I mentioned in a previous post about fear and reticence and how I wasn’t going to let it drag on me in my search for a better future. Translated into actual action, I said that I was going to more actively look for and apply to jobs. I have kept my word. I have written many many cover letters, talked to people, gotten advice, sent my resume thither and yon. This effort has brought one startling and wonderful side effect. Lately, I have begun to dream again.
Instead of looking into the future with worry and wondering what kind of job or situation I could live with, I begin to think of all the wonderful ways I can really LIVE! The possibilities I could reach for! I have begun to imagine my life a year from now, five years from, ten years from now with a fresh mind. I am excited again.

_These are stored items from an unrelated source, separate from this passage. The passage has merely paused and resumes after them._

(** * VisualProfiler.h: the trace sink (Instrumentor) and the scope timer
      (InstrumentationTimer)

    A shallow embedding of [src/VisualProfiler.h].  The process-wide
    [Instrumentor] singleton, its [std::ofstream] and the files it writes
    are one explicit state, the [world]; every member function is a state
    transformer on it.  [WriteProfile] runs under [m_Lock], so concurrent
    callers are serialised and one call is one atomic transformer; the lock
    itself carries no data and is not part of the state. *)

From Stdlib Require Import ZArith String Ascii List Bool Lia.
From Stdlib Require Import Decimal DecimalFacts DecimalPos DecimalZ DecimalString.
From stdpp Require Import base gmap strings list.

Local Open Scope Z_scope.
Local Open Scope string_scope.

(** ** Machine integers *)

(** [int] is 32 bits, [long long] 64 bits, both two's complement;
    [uint32_t] is 32 bits unsigned.  An arithmetic result is reduced into
    the range of its type. *)
Definition wrap_signed (bits : Z) (z : Z) : Z :=
  (z + 2 ^ (bits - 1)) mod 2 ^ bits - 2 ^ (bits - 1).

Definition wrap_int (z : Z) : Z := wrap_signed 32 z.
Definition wrap_ll (z : Z) : Z := wrap_signed 64 z.
Definition wrap_u32 (z : Z) : Z := z mod 2 ^ 32.

Definition in_int (z : Z) : Prop := - 2 ^ 31 <= z < 2 ^ 31.
Definition in_ll (z : Z) : Prop := - 2 ^ 63 <= z < 2 ^ 63.

(** ** Text *)

(** The double-quote character (code 34) and the single-quote character
    (code 39), the two character literals of the source. *)
Definition dquote : ascii := ascii_of_nat 34.
Definition squote : ascii := ascii_of_nat 39.

(** [std::replace(first, last, old_value, new_value)]: one pass over the
    range, every element equal to [old_value] is overwritten. *)
Fixpoint std_replace (old_value new_value : ascii) (s : string) : string :=
  match s with
  | EmptyString => EmptyString
  | String c rest =>
      String (if Ascii.eqb c old_value then new_value else c)
             (std_replace old_value new_value rest)
  end.

(** The string literals of the source contain double quotes and no single
    quote; they are written here with single quotes and converted once. *)
Definition lit (s : string) : string := std_replace squote dquote s.

(** [operator<<] on an integer with the stream's default flags: decimal
    digits, a leading minus sign for a negative value, no padding. *)
Definition print_int (z : Z) : string := NilZero.string_of_int (Z.to_int z).

(** ** Data *)

(** [struct ProfileResult]. *)
Record ProfileResult := mkProfileResult {
  m_Name : string;
  m_ExecutionStart : Z;
  m_ExecutionEnd : Z;
  m_ThreadID : Z
}.

(** [std::ofstream]: the file it is open on, if any, and whether an error
    flag (failbit or badbit) is set.  Its exception mask is the default one,
    so no stream operation throws. *)
Record ofstream := mkOfstream {
  os_file : option string;
  os_fail : bool
}.

(** [class Instrumentor] without its mutex. *)
Record Instrumentor := mkInstrumentor {
  m_SessionName : string;
  m_OutputStream : ofstream;
  m_ProfileCount : Z;
  m_IsSessionActive : bool
}.

(** The singleton, the contents of the files on disk, and the files that
    cannot be opened for writing.  A key of [disk] stands for one file,
    whatever the paths that name it (see [resolve_op]). *)
Record world := mkWorld {
  sink : Instrumentor;
  disk : gmap string string;
  denied : gset string
}.

(** The member initialisers of [Instrumentor]. *)
Definition Instrumentor_init : Instrumentor :=
  {| m_SessionName := "None";
     m_OutputStream := {| os_file := None; os_fail := false |};
     m_ProfileCount := 0;
     m_IsSessionActive := false |}.

Definition world_init (files : gmap string string) (locked : gset string) : world :=
  {| sink := Instrumentor_init; disk := files; denied := locked |}.

(** ** Commands *)

Definition cmd : Type := world -> world.

Definition seq (c1 c2 : cmd) : cmd := fun w => c2 (c1 w).
Declare Scope cmd_scope.
Delimit Scope cmd_scope with cmd.
Bind Scope cmd_scope with cmd.
Notation "c1 ;; c2" := (seq c1 c2)
  (at level 100, c2 at level 200, right associativity) : cmd_scope.
Local Open Scope cmd_scope.

(** The empty command, for a conditional without an else branch. *)
Definition skip : cmd := fun w => w.

(** Each command takes the state apart once and builds the new state from
    the parts. *)
Definition set_stream (os : ofstream) : cmd :=
  fun '(mkWorld (mkInstrumentor name _ count active) d locked) =>
    mkWorld (mkInstrumentor name os count active) d locked.

Definition set_disk (d : gmap string string) : cmd :=
  fun '(mkWorld s _ locked) => mkWorld s d locked.

Definition set_SessionName (name : string) : cmd :=
  fun '(mkWorld (mkInstrumentor _ os count active) d locked) =>
    mkWorld (mkInstrumentor name os count active) d locked.

Definition set_ProfileCount (n : Z) : cmd :=
  fun '(mkWorld (mkInstrumentor name os _ active) d locked) =>
    mkWorld (mkInstrumentor name os n active) d locked.

Definition set_IsSessionActive (b : bool) : cmd :=
  fun '(mkWorld (mkInstrumentor name os count _) d locked) =>
    mkWorld (mkInstrumentor name os count b) d locked.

So often the word “potential” has haunted me. What once was an inspiring word became a dirty word. It represented things that could have been done, but hadn’t, or things that could be done, but wouldn’t. I don’t know when “potential” turned into a dirty word, but it is beautiful again.
I could live here…
I find myself now, at a happy crossroad. After all the cover letters and resumes that I have sent, I received 1 interview this month. That interview turned into a job offer…in CHINA. A little over a year ago, I returned from a 6 month stint studying in Hangzhou then Beijing. I have since wanted to go back. I have invested a lot of my education in trying to understand China, but I will never understand it in a way that is useful if I do not go back and learn the language and immerse myself in the culture. Many people who find themselves in such a situation go to teach English. The job I would be taking would offer me the opportunity to interact with companies all over the world as well as about conducting business in China. If I wanted to go live and work in China, this job is one of the best opportunities to do so that I could ask for.
Though most days it would look more like this…
There are a lot of drawbacks of course, aside from the obvious strain and commitment of being on the other side of our planet from my friends and family. It is not the most wonderful city. It is VERY hot and humid and polluted, which is no small matter in China. It pays well enough to live there, but when translated into USD, I would be working for pennys. It would pretty much be an extended investment in education. I have toyed with the idea of going to a grad school in Nanjing, and working in China would bring my Mandarin up to the level I would need to attend. All the drawbacks would be small in relation to the experience and knowledge I would gain from working there.
So what holds me back? Part of it is fear. I am already jumping into an unknown situation: the world of self-sufficient adults. To do this in a completely foreign environment might be a little overwhelming. Another thing that holds me back is not a good reason, but something I need to be aware of. I am tired. Years of school/athletics has burned me out pretty bad. Living in a totally foreign environment where you are not completely literate is a real struggle. Rules are different, and they are much harder to understand when you can’t read. Normal tasks become a huge undertaking. It’s all part of the adventure. I CRAVE adventure, but without a break, I worry that my energy levels are a little low to embark on such a one.
The last thing that holds me back is after months of thinking and searching, I have found my “dream job.” Just reading the job description makes me tingly. I have not yet applied, but if I had an offer from them, it would be a no brainer. I am still trying to figure out, if I can’t snag that job, how many other positions are there out there, like it?
Both options here would be a bold move. On the one hand, I would leave the world I know and the people I love. With nothing but myself and a suitcase I would start a new life in a foreign land. I would forfeit pay, the security of a larger company, and the comforts that come from making a decent living in the US in exchange for ADVENTURE and OPPORTUNITY. Its a small and growing company, and there is room for me to take on a lot of responsibility and advance really fast.
To not take this job would throw me again into the abyss of uncertainly. I have a bird in hand already. To release it would be a great act of faith. No, faith is rewarded by another power. This would only be a gamble. However, the possible reward is the kind of job I’ve only ever dreamed of.
Happy crossroads indeed, but one over which I have lost a lot of sleep. Dear blogging world, if you have any wise words to share with me, I would appreciate it!